ENTRIES SUPPLIED START

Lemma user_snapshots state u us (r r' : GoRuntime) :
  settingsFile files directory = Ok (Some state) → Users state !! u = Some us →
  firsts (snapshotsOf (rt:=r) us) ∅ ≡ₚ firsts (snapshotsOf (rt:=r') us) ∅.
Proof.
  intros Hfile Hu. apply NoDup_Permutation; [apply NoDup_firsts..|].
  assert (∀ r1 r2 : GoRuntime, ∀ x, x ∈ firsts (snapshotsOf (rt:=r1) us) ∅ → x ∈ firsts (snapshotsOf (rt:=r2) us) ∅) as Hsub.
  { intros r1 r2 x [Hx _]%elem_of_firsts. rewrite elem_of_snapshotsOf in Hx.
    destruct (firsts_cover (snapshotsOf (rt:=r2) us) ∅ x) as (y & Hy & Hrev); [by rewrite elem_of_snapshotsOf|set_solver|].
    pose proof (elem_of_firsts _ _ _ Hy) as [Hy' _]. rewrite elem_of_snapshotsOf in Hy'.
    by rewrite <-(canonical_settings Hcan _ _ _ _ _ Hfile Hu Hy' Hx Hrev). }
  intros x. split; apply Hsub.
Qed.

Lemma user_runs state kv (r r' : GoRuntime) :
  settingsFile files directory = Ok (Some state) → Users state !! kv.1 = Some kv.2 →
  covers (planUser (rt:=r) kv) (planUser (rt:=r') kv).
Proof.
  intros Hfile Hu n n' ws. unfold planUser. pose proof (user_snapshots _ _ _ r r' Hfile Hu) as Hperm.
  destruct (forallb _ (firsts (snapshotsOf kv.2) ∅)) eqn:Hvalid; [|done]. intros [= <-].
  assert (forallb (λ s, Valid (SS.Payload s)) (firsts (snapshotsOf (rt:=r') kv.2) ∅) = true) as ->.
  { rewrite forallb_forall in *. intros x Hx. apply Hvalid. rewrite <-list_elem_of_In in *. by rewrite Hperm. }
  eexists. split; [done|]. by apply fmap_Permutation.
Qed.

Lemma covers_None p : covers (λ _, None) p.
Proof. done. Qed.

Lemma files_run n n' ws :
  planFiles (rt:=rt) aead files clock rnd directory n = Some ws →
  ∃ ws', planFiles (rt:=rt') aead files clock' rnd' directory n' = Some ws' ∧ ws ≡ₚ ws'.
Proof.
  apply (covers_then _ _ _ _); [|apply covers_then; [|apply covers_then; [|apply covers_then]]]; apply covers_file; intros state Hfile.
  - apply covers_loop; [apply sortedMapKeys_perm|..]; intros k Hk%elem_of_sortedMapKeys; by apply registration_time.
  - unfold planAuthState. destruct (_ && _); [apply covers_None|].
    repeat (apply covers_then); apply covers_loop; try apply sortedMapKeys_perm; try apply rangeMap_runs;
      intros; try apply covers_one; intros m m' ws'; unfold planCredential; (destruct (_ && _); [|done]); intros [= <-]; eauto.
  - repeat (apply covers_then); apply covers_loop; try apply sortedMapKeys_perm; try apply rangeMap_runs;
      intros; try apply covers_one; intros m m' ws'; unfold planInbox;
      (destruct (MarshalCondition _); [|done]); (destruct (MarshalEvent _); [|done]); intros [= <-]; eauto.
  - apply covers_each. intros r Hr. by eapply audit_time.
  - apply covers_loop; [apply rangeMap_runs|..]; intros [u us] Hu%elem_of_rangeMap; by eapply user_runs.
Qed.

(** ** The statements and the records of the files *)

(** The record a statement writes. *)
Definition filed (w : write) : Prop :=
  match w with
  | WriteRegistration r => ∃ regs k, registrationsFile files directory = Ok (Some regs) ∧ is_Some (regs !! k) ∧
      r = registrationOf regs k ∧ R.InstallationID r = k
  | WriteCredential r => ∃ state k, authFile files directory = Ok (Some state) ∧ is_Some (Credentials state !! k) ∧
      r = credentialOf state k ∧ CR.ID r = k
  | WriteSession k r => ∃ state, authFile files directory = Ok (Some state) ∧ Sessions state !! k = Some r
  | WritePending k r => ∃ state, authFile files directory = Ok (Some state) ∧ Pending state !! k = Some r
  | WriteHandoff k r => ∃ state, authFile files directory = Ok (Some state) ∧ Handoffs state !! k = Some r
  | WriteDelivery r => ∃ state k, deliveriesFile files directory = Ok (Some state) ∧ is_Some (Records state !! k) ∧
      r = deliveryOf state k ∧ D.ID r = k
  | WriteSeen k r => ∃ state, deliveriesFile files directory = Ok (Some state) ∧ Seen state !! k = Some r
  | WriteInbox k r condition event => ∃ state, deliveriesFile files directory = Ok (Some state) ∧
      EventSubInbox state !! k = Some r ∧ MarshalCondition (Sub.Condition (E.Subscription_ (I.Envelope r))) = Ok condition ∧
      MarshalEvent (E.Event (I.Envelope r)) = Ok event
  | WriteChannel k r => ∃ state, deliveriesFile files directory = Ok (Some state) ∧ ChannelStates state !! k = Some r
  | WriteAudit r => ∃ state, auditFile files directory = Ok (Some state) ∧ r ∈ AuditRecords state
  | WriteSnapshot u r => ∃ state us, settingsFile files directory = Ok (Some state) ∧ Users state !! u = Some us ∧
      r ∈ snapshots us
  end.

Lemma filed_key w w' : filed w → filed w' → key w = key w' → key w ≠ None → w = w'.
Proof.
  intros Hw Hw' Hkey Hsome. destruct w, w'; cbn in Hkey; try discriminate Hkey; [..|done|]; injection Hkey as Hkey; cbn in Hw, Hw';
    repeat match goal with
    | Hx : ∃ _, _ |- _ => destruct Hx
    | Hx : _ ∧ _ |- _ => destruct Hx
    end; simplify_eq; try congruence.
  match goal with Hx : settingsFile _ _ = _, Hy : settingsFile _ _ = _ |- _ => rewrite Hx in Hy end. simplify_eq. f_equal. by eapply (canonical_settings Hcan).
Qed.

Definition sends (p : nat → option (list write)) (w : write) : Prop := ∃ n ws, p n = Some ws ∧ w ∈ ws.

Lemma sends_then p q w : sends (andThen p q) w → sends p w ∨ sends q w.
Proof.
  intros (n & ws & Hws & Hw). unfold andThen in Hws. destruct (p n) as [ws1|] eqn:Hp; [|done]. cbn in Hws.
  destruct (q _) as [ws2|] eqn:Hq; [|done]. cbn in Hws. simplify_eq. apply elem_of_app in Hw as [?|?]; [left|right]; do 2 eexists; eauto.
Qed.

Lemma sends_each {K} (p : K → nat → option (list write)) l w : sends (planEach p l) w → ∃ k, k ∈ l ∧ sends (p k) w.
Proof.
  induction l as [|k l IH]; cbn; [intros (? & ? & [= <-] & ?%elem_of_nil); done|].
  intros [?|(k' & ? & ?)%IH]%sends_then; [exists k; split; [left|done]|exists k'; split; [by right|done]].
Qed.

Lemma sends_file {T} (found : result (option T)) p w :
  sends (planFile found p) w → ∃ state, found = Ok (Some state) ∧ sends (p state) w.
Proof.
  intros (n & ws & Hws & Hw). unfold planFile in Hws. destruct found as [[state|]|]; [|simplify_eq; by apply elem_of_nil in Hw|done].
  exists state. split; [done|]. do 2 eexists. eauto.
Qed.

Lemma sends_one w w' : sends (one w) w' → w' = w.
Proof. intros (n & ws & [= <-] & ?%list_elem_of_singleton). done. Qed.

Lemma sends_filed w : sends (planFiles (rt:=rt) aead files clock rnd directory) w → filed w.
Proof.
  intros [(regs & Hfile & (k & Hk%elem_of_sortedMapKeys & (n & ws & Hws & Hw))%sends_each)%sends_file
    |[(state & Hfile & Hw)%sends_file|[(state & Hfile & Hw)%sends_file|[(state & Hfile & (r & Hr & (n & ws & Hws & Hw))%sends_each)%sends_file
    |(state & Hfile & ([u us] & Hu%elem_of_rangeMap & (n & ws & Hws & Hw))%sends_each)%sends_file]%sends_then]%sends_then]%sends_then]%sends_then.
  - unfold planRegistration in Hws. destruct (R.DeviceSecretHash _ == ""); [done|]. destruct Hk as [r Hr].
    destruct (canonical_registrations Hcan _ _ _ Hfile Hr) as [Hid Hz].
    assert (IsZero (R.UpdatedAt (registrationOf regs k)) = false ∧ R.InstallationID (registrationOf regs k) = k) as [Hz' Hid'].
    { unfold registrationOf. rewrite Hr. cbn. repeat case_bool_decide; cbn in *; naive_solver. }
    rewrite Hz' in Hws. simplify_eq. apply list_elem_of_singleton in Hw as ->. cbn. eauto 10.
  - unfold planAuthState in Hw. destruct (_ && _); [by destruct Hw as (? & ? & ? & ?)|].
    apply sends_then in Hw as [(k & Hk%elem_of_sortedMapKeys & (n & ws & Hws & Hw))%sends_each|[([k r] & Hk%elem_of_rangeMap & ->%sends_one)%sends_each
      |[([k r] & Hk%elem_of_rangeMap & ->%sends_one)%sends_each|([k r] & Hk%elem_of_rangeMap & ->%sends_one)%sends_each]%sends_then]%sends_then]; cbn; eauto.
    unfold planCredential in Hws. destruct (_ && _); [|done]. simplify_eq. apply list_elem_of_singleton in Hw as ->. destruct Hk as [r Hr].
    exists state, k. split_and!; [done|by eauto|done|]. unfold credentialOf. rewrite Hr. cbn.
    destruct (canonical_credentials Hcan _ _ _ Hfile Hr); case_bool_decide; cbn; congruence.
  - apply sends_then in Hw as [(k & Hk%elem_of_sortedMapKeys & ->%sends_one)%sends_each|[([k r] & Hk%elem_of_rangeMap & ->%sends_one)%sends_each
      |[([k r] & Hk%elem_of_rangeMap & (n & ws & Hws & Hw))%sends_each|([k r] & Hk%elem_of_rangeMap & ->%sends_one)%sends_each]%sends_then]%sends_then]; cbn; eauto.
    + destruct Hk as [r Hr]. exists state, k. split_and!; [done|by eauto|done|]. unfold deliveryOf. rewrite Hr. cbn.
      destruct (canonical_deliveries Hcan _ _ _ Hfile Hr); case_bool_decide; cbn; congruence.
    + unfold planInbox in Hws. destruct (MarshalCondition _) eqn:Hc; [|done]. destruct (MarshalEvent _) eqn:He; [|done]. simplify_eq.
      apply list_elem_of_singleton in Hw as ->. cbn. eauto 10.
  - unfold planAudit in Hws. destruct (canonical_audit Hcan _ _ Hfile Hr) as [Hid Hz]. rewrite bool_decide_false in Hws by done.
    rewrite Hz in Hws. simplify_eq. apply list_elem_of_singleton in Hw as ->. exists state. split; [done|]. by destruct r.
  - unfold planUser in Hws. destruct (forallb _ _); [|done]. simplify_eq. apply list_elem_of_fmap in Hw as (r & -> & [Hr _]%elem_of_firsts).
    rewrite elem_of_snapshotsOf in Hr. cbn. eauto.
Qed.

ENTRIES SUPPLIED END

= WHAT TO PRODUCE =
In the material above, how many lines hold the word "option"? Say only the number.

= ANSWER BELOW =
3